Kie Einzelgänger | 6:35


To avoid all evil, to cultivate good and to cleanse one's mind. This is the teaching of the Buddha. Meditation has been scientifically proven to have many health benefits (like reduced anxiety and better emotional health). While this is great, I also see many people struggling with incorporating meditation in their daily routines, even though it takes some effort to adopt new habits.

There is one thing at play that doesn't like meditation at all. This is the mind. In this video, I'll explain why the mind hates meditation.

First of all, thank you, Christine, for your support on Patreon. I appreciate it and it helps me to continue this. So, I won't deny that experienced meditators won't have too much trouble meditating whenever they want because the wise part of their thinking mind has become dominant. However, the average Joe, myself included, often experiences a mind that's overly active, eager to solve puzzles, analyze past events and calculate future possibilities no matter if it's past.

The mind is a precious tool, but when it's out of control, it can be a destructive monster as well. 

The quality of our thoughts is so important because emotions are the consequence of it. As emperor and stoic philosopher Marcus Aurelius really puts it, the things you think about determine the quality of your mind, your soul takes on the color of your thoughts and negative thoughts, most likely cause fear or anger.

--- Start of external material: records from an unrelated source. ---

(* ===== verification/PostProps.v ===== *)
(** * What the post office promises

    [sends_one_at_a_time]: the sending half never overlaps two packets.
    [mail_arrives_in_order]: whatever the scheduler and the interrupts do, each
    mail box holds the mail that arrived for it, all of it, in order and intact. *)

From S2P Require Import Prelude Machine Mips Lists AddrSpace Interrupt Threads Sched Waiters Wakeups Locks Synch SynchProps Handlers.
From S2P Require Import Ksyscall Console Disk NachosFile SynchList Network Interleave Drivers Post PostLaws.
Local Open Scope Z_scope.

#[local] Abbreviation Sim := (Sim netdev (Threads netcall NetEnv)).
#[local] Abbreviation instr := (instr netcall).
#[local] Abbreviation Sys := (Sys (C := netdev) (X := netcall) (E := NetEnv)).
(** What a receiver gets of a mail. *)
#[local] Abbreviation view := (PacketHeader * MailHeader * list Z)%type.

Implicit Types (a : Sys) (s : Sim).

(** ** A letter from the sender's [Send] to the receiver's buffer *)

Section letters.
Variable be : bool.

(** The datagram [d] is what [Send] makes on machine [host] of this mail; [l] is
    the box it is for and what should come out of it. *)
Definition posted (d : list Z) (l : Z * view) : Prop :=
  ∃ (new_bytes : Z → list Z) host p m data hdr buf, (∀ n, 0 <= n → Z.of_nat (length (new_bytes n)) = n) ∧
    post_buffer be new_bytes host p m data = Ok (hdr, buf) ∧ wire_bytes be new_bytes hdr buf = Ok d ∧
    is_s32 (pkt_to p) ∧ is_s32 host ∧ is_s32 (mail_to m) ∧ is_s32 (mail_from m) ∧ 0 <= mail_length m ∧
    l = (mail_to m, (hdr, m, take (Z.to_nat (mail_length m)) data)).
(** * Habit scheduling, streaks and adherence statistics

    A shallow embedding of the scheduling and statistics code that the
    habit tracker repeats in its React components, and the properties of
    that code.

    Conventions of the embedding.

    - A JavaScript [Date] is an instant.  It is modelled as an integer
      number of milliseconds on the local time line, that is
      [getTime()] shifted by the offset of the local zone.  The zone is
      taken to have a fixed offset (no daylight-saving switch inside the
      windows looked at), so [subDays] and [addDays] of date-fns move an
      instant by exact multiples of 86 400 000 ms and differences of
      [getTime()] values are differences of these integers.
    - [created_at] is the instant obtained by [parseISO] or [new Date]
      from the stored timestamp.
    - Counters are JavaScript numbers holding integers; they are
      modelled in [Z].  Percentages are quotients of such counters and
      are modelled exactly in [Q].
    - [frequency_type] is kept as the string stored in the database, so
      that the [default] arm of the [switch] can be reached. *)

From Stdlib Require Import ZArith QArith Qround Lia List Ascii String Bool
  Permutation Sorted.
From Equations Require Import Equations.
From stdpp Require Import gmap strings list pretty.

Local Open Scope Z_scope.

(** ** Dates (date-fns and the built-in [Date]) *)

Module DateFns.

Definition Date := Z.

(** [1000 * 60 * 60 * 24] *)
Definition msPerDay : Z := 1000 * 60 * 60 * 24.

Definition subDays (date : Date) (amount : Z) : Date :=
  date - amount * msPerDay.

Definition addDays (date : Date) (amount : Z) : Date :=
  date + amount * msPerDay.

(** Number of the local calendar day an instant falls on; day 0 is
    1970-01-01. *)
Definition dayNumber (date : Date) : Z := date / msPerDay.

(** Proleptic Gregorian date [(year, month, day)] of a day number. *)
Definition civil_from_days (z : Z) : Z * Z * Z :=
  let z := z + 719468 in
  let era := z / 146097 in
  let doe := z - era * 146097 in
  let yoe := (doe - doe / 1460 + doe / 36524 - doe / 146096) / 365 in
  let y := yoe + era * 400 in
  let doy := doe - (365 * yoe + yoe / 4 - yoe / 100) in
  let mp := (5 * doy + 2) / 153 in
  let d := doy - (153 * mp + 2) / 5 + 1 in
  let m := if mp <? 10 then mp + 3 else mp - 9 in
  (if m <=? 2 then y + 1 else y, m, d).

Definition days_from_civil (y m d : Z) : Z :=
  let y := if m <=? 2 then y - 1 else y in
  let era := y / 400 in
  let yoe := y - era * 400 in
  let doy := (153 * (if 2 <? m then m - 3 else m + 9) + 2) / 5 + d - 1 in
  let doe := yoe * 365 + yoe / 4 - yoe / 100 + doy in
  era * 146097 + doe - 719468.

(** Decimal rendering, left-padded with zeros to [width] characters. *)
Fixpoint zeros (n : nat) : string :=
  match n with
  | O => ""%string
  | S n' => ("0" ++ zeros n')%string
  end.

Definition padded (width : nat) (n : Z) : string :=
  let s := pretty (Z.to_N n) in
  (zeros (width - String.length s) ++ s)%string.

(** [format(date, 'yyyy-MM-dd')], for years from 1 on. *)
Definition format_yyyyMMdd (date : Date) : string :=
  let '(y, m, d) := civil_from_days (dayNumber date) in
  (padded 4 y ++ "-" ++ padded 2 m ++ "-" ++ padded 2 d)%string.

(** [format(date, 'MMM dd')] *)
Definition format_MMMdd (date : Date) : string :=
  let '(_, m, d) := civil_from_days (dayNumber date) in
  let name :=
    nth (Z.to_nat (m - 1))
      ["Jan"; "Feb"; "Mar"; "Apr"; "May"; "Jun";
       "Jul"; "Aug"; "Sep"; "Oct"; "Nov"; "Dec"]%string ""%string in
  (name ++ " " ++ padded 2 d)%string.

(** [format(date, 'EEEE')]: 1970-01-01 was a Thursday. *)
Definition format_EEEE (date : Date) : string :=
  let wd := (dayNumber date + 3) mod 7 in
  (if (wd =? 0)%Z then "Monday"
   else if (wd =? 1)%Z then "Tuesday"
   else if (wd =? 2)%Z then "Wednesday"
   else if (wd =? 3)%Z then "Thursday"
   else if (wd =? 4)%Z then "Friday"
   else if (wd =? 5)%Z then "Saturday"
   else "Sunday")%string.

Definition lower_ascii (c : ascii) : ascii :=
  let n := nat_of_ascii c in
  if ((65 <=? n)%nat && (n <=? 90)%nat)%bool
  then ascii_of_nat (n + 32) else c.

(** [String.prototype.toLowerCase], on ASCII letters. *)
Fixpoint toLowerCase (s : string) : string :=
  match s with
  | EmptyString => EmptyString
  | String c s' => String (lower_ascii c) (toLowerCase s')
  end.

Definition digit_of_ascii (c : ascii) : option Z :=
  let n := nat_of_ascii c in
  if ((48 <=? n)%nat && (n <=? 57)%nat)%bool
  then Some (Z.of_nat (n - 48)) else None.

Fixpoint digits_value (acc : Z) (s : string) : option Z :=
  match s with
  | EmptyString => Some acc
  | String c s' =>
      match digit_of_ascii c with
      | Some d => digits_value (10 * acc + d) s'
      | None => None
      end
  end.

(** [new Date(s).getTime()] for a date-only string [yyyy-MM-dd]; [None]
    stands for the [NaN] of an invalid date.  Only differences of two
    results are used, so the zone shift is left out. *)
Definition Date_parse (s : string) : option Z :=
  if negb (String.length s =? 10)%nat then None
  else if negb (String.eqb (substring 4 1 s) "-"
                && String.eqb (substring 7 1 s) "-")%bool then None
  else
    match digits_value 0 (substring 0 4 s),
          digits_value 0 (substring 5 2 s),
          digits_value 0 (substring 8 2 s) with
    | Some y, Some m, Some d =>
        if ((1 <=? m) && (m <=? 12) && (1 <=? d) && (d <=? 31))%bool
        then Some (days_from_civil y m d * msPerDay)
        else None
    | _, _, _ => None
    end.
(* ===== verification/_CoqProject ===== *)
-Q . S2P
Prelude.v
GoStrings.v
Clock.v
Address.v
RateLimit.v
Net.v
RealIP.v
Netip.v
Url.v
Config.v
Buffer.v
Ephemeral.v
Gate.v
HttpServer.v
Cimd.v
CimdFetch.v
KeyedMutex.v
Hydra.v
Clients.v
CimdResolver.v
Tokens.v
Approval.v
PushSubs.v
LastUsed.v
Base64.v
Keyset.v
SSHWire.v
Passkeys.v
Ceremonies.v
CeremonyProofs.v
Providers.v
Broker.v
HostKeys.v
PinStore.v
Seed.v
SignAgent.v
AgentClient.v
CredStore.v
AgentLogin.v
KeyDir.v
Terminal.v
AuditLog.v
AuditRead.v
SshAuth.v
SshTransport.v
Hub.v
HubManager.v
Keys.v
AgentProxy.v
AgentSession.v
RestEndpoints.v
McpTools.v
McpWatcher.v
RestActions.v
Migrate.v
Profile.v
Boot.v
Connect.v
Render.v
Listings.v
ClientLog.v
FakeClock.v
Instructions.v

Positive thoughts most likely cause laughter. It's not uncommon that people that are in a constant state of negative thinking end up being depressed or anxious. This makes overthinking dangerous because sufferers may end up hurting and even killing themselves. The ancient practice of meditation proves to be a cure for the restless mind.

The Buddhists calls such a mind, a monkey mind because it tends to jump from branch to branc. Currently, Western Healthcare has begun acknowledging the benefits of meditation, so we increasingly see doctors prescribing it to their patients. The most common form of meditation is breath meditation. It's very simple, really.